Lemma stack_run k0 l0 root sz img rts s l : space_at k0 l0 root sz img rts (km s) l -> sz <= 134217728 ->
  exists r s1 l1, memory_op (uvmalloc root (PGROUNDUP sz) (u64 (PGROUNDUP sz + (USERSTACK + 1) * PGSIZE)) PTE_W) s = Ret r s1 /\ only_mem s s1 /\ files s1 = files s /\
    ((r = 0 /\ space_at k0 l0 root (PGROUNDUP sz) img rts (km s1) l1) \/
     (r = PGROUNDUP sz + (USERSTACK + 1) * PGSIZE /\
      exists k2, uvmclear root (r - (USERSTACK + 1) * PGSIZE) (km s1) = Ret tt k2 /\ stack_at k0 l0 root r img (with_stack (PGROUNDUP sz) rts) k2 l1)).
Proof.
  intros Hsp Hsz. pose proof Hsp as [Hb Hs Hm HU HI HR]. destruct high_pages as (_ & _ & E1 & E2 & E3).
  destruct (pgroundup_page sz ltac:(lia)) as (R1 & R2 & R3). set (g := PGROUNDUP sz) in *. unfold USERSTACK, PGSIZE in *.
  change ((1 + 1) * 4096) with 8192. rewrite wrap_small by lia.
  assert (PGROUNDUP g = g) as Eg by (rewrite PGROUNDUP_div; dlia).
  assert (g <= 134217728) as Hg by (eapply contiguous_bound; [apply Hb| |exact Hm]; lia).
  destruct (uvmalloc_space root 0 g (g + 8192) PTE_W (km s) l (proj1 Hb)) as (r & k1 & l1 & E & X & B & Hr).
  { lia. }
  { intros va Hva. rewrite Eg. by apply Hm. }
  { lia. }
  { vm_compute; split; congruence. }
  assert (space_at k0 l0 root g img rts (km s) l) as Hsp'.
  { split; [done|lia|intros va Hva; rewrite Eg; by apply Hm|rewrite Eg; done|done|rewrite Eg; done]. }
  exists r, (set_km k1 s), l1. split; [by apply memory_op_run|]. split; [by destruct s|]. split; [done|].
  destruct Hr as [[-> Hz]|(-> & Hbd & Hz)].
  { left. split; [done|]. eapply resized_space; try done; [lia|]. intros va Hva. by rewrite (proj2 (Z.ltb_lt va _)) by lia. }
  right. split; [lia|]. rewrite Z.max_r in * by lia. replace (g + 8192 - 8192) with g by lia. cbn [km set_km].
  assert (space_at k0 l0 root (g + 8192) img (with_stack g rts) k1 l1) as Hsp2.
  { eapply resized_space; try done; [lia|]. intros va Hva. by rewrite Eg. }
  pose proof Hsp2 as [Hb2 Hs2 Hm2 HU2 HI2 HR2]. assert (PGROUNDUP (g + 8192) = g + 8192) as Eg2 by (rewrite PGROUNDUP_div; dlia). rewrite Eg2 in HU2, HR2.
  destruct (uvmclear_run root 0 g k1 l1 (proj1 Hb2) ltac:(lia)) as (k2 & E4 & X4 & P4 & B4).
  { rewrite Hm2 by lia. rewrite Eg2. apply Z.ltb_lt. lia. }
  exists k2. split; [done|].
  assert (forall va, 0 <= va < MAXVA -> va / 4096 <> g / 4096 -> pte_of (mem k2) root va = pte_of (mem k1) root va) as P5.
  { intros va Hva Hne. rewrite P4 by done. by rewrite (proj2 (Z.eqb_neq _ _) Hne). }
  split.
  - by eapply built_uext.
  - unfold PGSIZE. split; [lia|dlia].
  - intros va Hva. unfold valid. rewrite P4 by lia. destruct (Z.eqb_spec (va / 4096) (g / 4096)) as [Ea|]; [|by apply Hm2].
    rewrite (proj1 (clear_u _)). fold (valid root (mem k1) g). rewrite Hm2 by lia. rewrite Eg2. rewrite (proj2 (Z.ltb_lt g _)) by lia. symmetry. apply Z.ltb_lt. dlia.
  - intros va Hva. unfold PGSIZE. replace ((g + 8192) / 4096 - 2) with (g / 4096) by dlia. rewrite P4 by lia.
    destruct (Z.eqb_spec (va / 4096) (g / 4096)); cbn [negb]; [apply clear_u|]. apply HU2. lia.
  - intros va Hva. unfold PGSIZE in Hva. assert (va / 4096 <> g / 4096) as Hne by dlia.
    destruct (space_readable _ _ _ _ _ _ _ _ va Hsp2) as [Rd _]; [rewrite Eg2; lia|]. unfold readable, valid in *. rewrite P5 by (done || lia). split; [done|].
    destruct (proj2 Hz va ltac:(lia)) as [_ Hleaf]. rewrite Eg, Eg2 in Hleaf. destruct (Hleaf ltac:(lia)) as (x & Hx & ->).
    pose proof (page_ok_range x Hx). unfold PGSIZE in *. change PTE_W with (Z.shiftl 1 2). rewrite leaf_entry_flag; [done|lia|vm_compute; split; congruence|lia].
  - intros va. rewrite B4. destruct (Z.eqb_spec (va / 4096) (g / 4096)) as [Ea|]; [|by apply HI2].
    rewrite <- HI. unfold ubyte, readable. rewrite Hm by dlia. fold g. rewrite (proj2 (Z.ltb_ge va g)) by dlia. by rewrite andb_false_r.
  - intros va Hva. rewrite <- HR2 by lia. unfold page_rights. rewrite P4 by lia. destruct (Z.eqb_spec (va / 4096) (g / 4096)) as [Ea|]; [|done].
    destruct (clear_rights (pte_of (mem k1) root g)) as [-> ->]. fold (page_rights root (mem k1) g). fold (page_rights root (mem k1) va).
    rewrite !HR2 by lia. unfold with_stack. by rewrite !(proj2 (Z.ltb_ge _ g)) by dlia.
Qed.

(** *** The commit *)

Lemma foreign_owned root m l x : foreign root m l x -> owned root m x -> False.
Proof. intros [[_ U2] U3] [(q & y & Hq & E & Hy)|(va & Hva & Hv & Hy)]; [by apply (U2 q y)|by apply (U3 va)]. Qed.

Lemma foreign_not_owned root m l x : outside l x -> ~ owned root m x -> foreign root m l x.
Proof.
  intros Ho Hn. split; [split; [done|]|].
  - intros q y Hq E Hy. apply Hn. left. by exists q, y.
  - intros va Hva Hv Hy. apply Hn. right. by exists va.
Qed.

Lemma uvm_resize root sz sz' k l : uvm root sz k l -> 0 <= sz' <= TRAPFRAME -> uvm root sz' k l.
Proof. intros [U1 U2 U3 U4 U5 U6 U7] Hs. by split. Qed.

Lemma page_not_owned root sz k l t x : uvm root sz k l -> page_ok t -> no_table root (mem k) t -> no_frame root (mem k) t ->
  in_page t x -> ~ owned root (mem k) x.
Proof.
  intros Hu Ht Hn Hf Hx [(q & y & Hq & E & Hy)|(va & Hva & Hv & Hy)].
  - destruct (pw_page _ _ _ (uv_pt _ _ _ _ Hu) q y Hq E) as [Hpy _].
    destruct (page_apart t y x Ht Hpy) as [?|?]; [|done|unfold in_page in Hy; lia..]. intros ->. by apply (Hn q).
  - destruct (uv_page _ _ _ _ Hu va Hva Hv) as (Hpf & _).
    destruct (page_apart t (frame root (mem k) va) x Ht Hpf) as [?|?]; [|done|unfold in_page in Hy; lia..]. intros E. by apply (Hf va).
Qed.

(** The process before the call: its address space, fully below its size,
    and a trap frame page that belongs to no space *)
Record exec_pre (pr : proc) (k : kmem) (l : list Z) : Prop := ExecPre {
  xp_uvm : uvm (p_pagetable pr) (p_sz pr) k l;
  xp_below : forall a, 0 <= a < TRAPFRAME -> valid (p_pagetable pr) (mem k) a = true -> a < PGROUNDUP (p_sz pr);
  xp_page : page_ok (p_trapframe pr) /\ p_trapframe pr ∉ l;
  xp_table : no_table (p_pagetable pr) (mem k) (p_trapframe pr);
  xp_frame : no_frame (p_pagetable pr) (mem k) (p_trapframe pr);
}.

Lemma trapframe_outside pr k l x : exec_pre pr k l -> in_page (p_trapframe pr) x -> outside l x.
Proof.
  intros [Hu _ [Ht Hl] _ _] Hx y Hy Hyx. assert (page_ok y) as Hpy by (eapply Forall_forall in Hy; [done|apply (inv_pages _ _ (uv_inv _ _ _ _ Hu))]).
  destruct (page_apart (p_trapframe pr) y x Ht Hpy) as [?|?]; [|done|unfold in_page in Hyx; lia..]. by intros E; rewrite E in Hl.
Qed.

(** The old space and the trap frame survive whatever happens in the pages
    that were free. *)
Lemma pre_restored pr k0 l0 k l : exec_pre pr k0 l0 -> within k0 l0 k l ->
  uvm (p_pagetable pr) (p_sz pr) k l /\ (forall a, ubyte (p_pagetable pr) (mem k) a = ubyte (p_pagetable pr) (mem k0) a) /\
  forall x, in_page (p_trapframe pr) x -> mem k x = mem k0 x.
Proof.
  intros Hp (Hk & Hb & Hx). pose proof (xp_uvm _ _ _ Hp) as Hu.
  destruct (uvm_other _ _ k0 l0 k l Hu Hk Hb) as (U & _ & B & _).
  { intros x Ho. apply Hx. by eapply owned_outside. }
  split; [done|]. split; [done|]. intros x Hin. apply Hx. by eapply trapframe_outside.
Qed.

Definition commit_mem (tf sp entry : Z) (m : bytes) : bytes := st64 (st64 (st64 m (tf + TF_A1) sp) (tf + TF_EPC) entry) (tf + TF_SP) sp.

Lemma commit_mem_run tf sp entry k l : page_ok tf -> tf ∉ l -> kmem_inv k l -> bytes_ok (mem k) -> 0 <= sp < 2 ^ 64 -> 0 <= entry < 2 ^ 64 ->
  let m := commit_mem tf sp entry (mem k) in
  kmem_inv (set_mem m k) l /\ bytes_ok m /\ same_outside tf (mem k) m /\
  ld64 m (tf + TF_A1) = sp /\ ld64 m (tf + TF_EPC) = entry /\ ld64 m (tf + TF_SP) = sp.
Proof.
  intros Ht Hl Hk Hb Hsp Hen m. unfold TF_A1, TF_EPC, TF_SP in *.
  assert (same_outside tf (mem k) m) as Hs.
  { intros x Hx. unfold m, commit_mem, TF_A1, TF_EPC, TF_SP, PGSIZE in *. rewrite !st_other by lia. done. }
  split; [by apply (kmem_inv_write k l tf)|]. split; [by repeat apply st_bytes_ok|]. split; [done|].
  unfold m, commit_mem, TF_A1, TF_EPC, TF_SP. split; [|split].
  - rewrite !ld_st_other by lia. rewrite ld_st_same. change (256 ^ Z.of_nat 8) with (2 ^ 64). by apply Z.mod_small.
  - rewrite ld_st_other by lia. rewrite ld_st_same. change (256 ^ Z.of_nat 8) with (2 ^ 64). by apply Z.mod_small.
  - rewrite ld_st_same. change (256 ^ Z.of_nat 8) with (2 ^ 64). by apply Z.mod_small.
Qed.

(** The process after the commit *)
Definition new_proc (path : chars) (root sz : Z) (pr : proc) : proc :=
  set_sz sz (set_pagetable root (set_name (safestr (last_name path path)) pr)).

(** The memory of the process [pr] is the image, with [l] the free pages *)
Record in_image (root sz entry sp : Z) (img : bytes) (rts : rights) (tf : Z) (k : kmem) (l : list Z) : Prop := InImage {
  ii_uvm : uvm root sz k l;
  ii_bytes : forall a, ubyte root (mem k) a = img a;
  ii_access : forall a, readable root (mem k) a = (0 <=? a) && (a <? sz) && negb (a / PGSIZE =? sz / PGSIZE - 2);
  ii_rights : forall a, 0 <= a < sz -> page_rights root (mem k) a = rts a;
  ii_epc : ld64 (mem k) (tf + TF_EPC) = entry;
  ii_sp : ld64 (mem k) (tf + TF_SP) = sp;
  ii_a1 : ld64 (mem k) (tf + TF_A1) = sp;
}.

Lemma stack_readable k0 l0 root sz img rts k l a : stack_at k0 l0 root sz img rts k l ->
  readable root (mem k) a = (0 <=? a) && (a <? sz) && negb (a / PGSIZE =? sz / PGSIZE - 2).
Proof.
  intros [[Hu _] [Hs Hal] Hm HU _ _ _]. destruct high_pages as (_ & _ & E1 & E2 & E3). unfold PGSIZE in *.
  assert (PGROUNDUP sz = sz) as Eg by (rewrite PGROUNDUP_div; dlia).
  destruct (Z.leb_spec 0 a) as [H0a|H0a]; [|unfold readable; by rewrite (proj2 (Z.leb_gt 0 a))]. cbn [andb].
  destruct (Z.ltb_spec a sz) as [Hlt|Hge]; cbn [andb].
  - unfold readable. rewrite Hm, Eg, (HU a) by lia. rewrite (proj2 (Z.leb_le 0 a)), (proj2 (Z.ltb_lt a MAXVA)), (proj2 (Z.ltb_lt a sz)) by lia. done.
  - destruct (readable root (mem k) a) eqn:Hr; [|done]. destruct (readable_low root 0 _ _ _ Hu Hr) as (Ha & Hv & _).
    rewrite Hm, Eg in Hv by done. apply Z.ltb_lt in Hv. lia.
Qed.

Lemma commit_image_run p path k0 l0 root sz img rts entry sp argc s l : stack_at k0 l0 root sz img rts (km s) l -> exec_pre (procs s p) k0 l0 ->
  0 <= sp < 2 ^ 64 -> 0 <= entry < 2 ^ 64 ->
  exists s', commit_image p path root sz entry sp argc s = Ret argc s' /\ files s' = files s /\
    procs s' = fupd (procs s) p (new_proc path root sz (procs s p)) /\ exists l', in_image root sz entry sp img rts (p_trapframe (procs s p)) (km s') l' /\
      forall x, foreign root (mem (km s')) l' x -> foreign (p_pagetable (procs s p)) (mem k0) l0 x.
Proof.
  intros Hst Hpre Hsp Hen. pose proof Hst as [(Hu & Hf & Hfc) [Hsz _] _ _ _ HI HR]. pose proof Hpre as [Hu0 Hbelow [Ht Htl] Hnt Hnf].
  destruct high_pages as (_ & _ & E1 & E2 & E3). set (pr := procs s p) in *. set (tf := p_trapframe pr) in *. set (k := km s) in *.
  assert (forall x, in_page tf x -> outside l0 x) as Htf by (intros x; by apply (trapframe_outside pr k0 l0)).
  assert (tf ∉ l) as Htl2.
  { intros Hin. destruct (Hf tf) as [_ [[U1 _] _]]; [apply Htf; unfold in_page, PGSIZE; lia|]. apply (U1 tf Hin). unfold in_page, PGSIZE. lia. }
  destruct (commit_mem_run tf sp entry k l Ht Htl2 (uv_inv _ _ _ _ Hu) (uv_bytes _ _ _ _ Hu) Hsp Hen) as (K1 & B1 & S1 & L1 & L2 & L3).
  set (m1 := commit_mem tf sp entry (mem k)) in *. set (k1 := set_mem m1 k) in *.
  assert (forall x, ~ in_page tf x -> mem k1 x = mem k x) as Hk1 by (intros x Hx; apply S1; unfold in_page in Hx; lia).
  (* the old space *)
  assert (forall x, owned (p_pagetable pr) (mem k0) x -> ~ in_page tf x) as Hown.
  { intros x Ho Hin. by apply (page_not_owned (p_pagetable pr) (p_sz pr) k0 l0 tf x). }
  destruct (uvm_other (p_pagetable pr) (p_sz pr) k0 l0 k1 l Hu0 K1 B1) as (Uo & Po & _ & Oo).
  { intros x Ho. destruct (Hf x) as [Ex [[Fx _] _]]; [exact (owned_outside _ _ k0 l0 x Hu0 Ho)|]. split; [|done]. rewrite Hk1 by by apply Hown. done. }
  destruct (proc_freepagetable_run (p_pagetable pr) (p_sz pr) (p_sz pr) k1 l Uo (uv_sz _ _ _ _ Uo)) as (k2 & l2 & E & K2 & B2 & F2 & G2).
  { intros a Ha. unfold valid. rewrite Po. by apply Hbelow. }
  (* the new space *)
  assert (forall x, owned root (mem k) x -> ~ in_page tf x) as Hnew.
  { intros x Ho Hin. destruct (Hf x (Htf x Hin)) as [_ Hfx]. by eapply foreign_owned. }
  destruct (uvm_other root 0 k l k1 l Hu K1 B1) as (Un & Pn & Bn & On).
  { intros x Ho. split; [by apply Hk1, Hnew|exact (owned_outside root 0 k l x Hu Ho)]. }
  destruct (uvm_other root 0 k1 l k2 l2 Un K2 B2) as (Un2 & Pn2 & Bn2 & On2).
  { intros x Ho%On. apply F2, foreign_not_owned; [exact (owned_outside root 0 k l x Hu Ho)|]. intros Ho2%Oo.
    destruct (Hf x) as [_ Hfx]; [exact (owned_outside _ _ k0 l0 x Hu0 Ho2)|]. by eapply foreign_owned. }
  assert (forall x, in_page tf x -> mem k2 x = mem k1 x) as Htf2.
  { intros x Hin. apply F2, foreign_not_owned.
    - intros y Hy Hyx. by apply (proj1 (proj1 (proj2 (Hf x (Htf x Hin)))) y Hy).
    - intros Ho%Oo. by apply (Hown x). }
  exists (set_km k2 (on_proc p (fun q => set_sz sz (set_pagetable root (set_name (safestr (last_name path path)) q))) s)).
  split; [|split; [done|split; [done|]]].
  - unfold commit_image. rewrite (bind_step _ _ s pr s) by done. fold tf.
    unfold upd, memory_op, store64, lift, bind, modify. cbn [km set_km on_proc set_procs procs]. fold k. unfold set_mem at 1 2 3. cbn [mem freelist].
    change (proc_freepagetable (p_pagetable pr) (p_sz pr) _) with (proc_freepagetable (p_pagetable pr) (p_sz pr) k1).
    rewrite E. unfold ret. f_equal. destruct s. unfold set_km, on_proc, set_procs. cbn. rewrite !fupd_eq, !fupd_twice. done.
  - assert (forall n a, tf <= a -> a + Z.of_nat n <= tf + PGSIZE -> ld n (mem k2) a = ld n m1 a) as Hld.
    { intros n a Ha1 Ha2. apply ld_ext. intros x Hx. apply Htf2. unfold in_page. lia. }
    exists l2. split; [split|].
    + apply (uvm_resize root 0); [done|]. unfold PGSIZE in *. lia.
    + intros a. by rewrite Bn2, Bn.
    + intros a. rewrite <- (stack_readable _ _ _ _ _ _ _ _ a Hst). unfold readable, valid. by rewrite Pn2, Pn.
    + intros a Ha. rewrite <- HR by done. unfold page_rights. by rewrite Pn2, Pn.
    + rewrite Hld; [exact L2|unfold TF_EPC; lia|unfold TF_EPC, PGSIZE; lia].
    + rewrite Hld; [exact L3|unfold TF_SP; lia|unfold TF_SP, PGSIZE; lia].
    + rewrite Hld; [exact L1|unfold TF_A1; lia|unfold TF_A1, PGSIZE; lia].
    + intros x Hfx. cbn [km set_km] in Hfx. pose proof (G2 x (proj1 (proj1 Hfx))) as Hox.
      apply foreign_not_owned.
      * apply Hfc, foreign_not_owned; [exact (proj1 (proj1 Hox))|]. intros Ho. eapply foreign_owned; [exact Hfx|]. by apply On2, On.
      * intros Ho. eapply foreign_owned; [exact Hox|]. by apply Oo.
Qed.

++++

What to produce:
Tell me how many lines of the records include the word "argc", and say nothing else.

Response:
2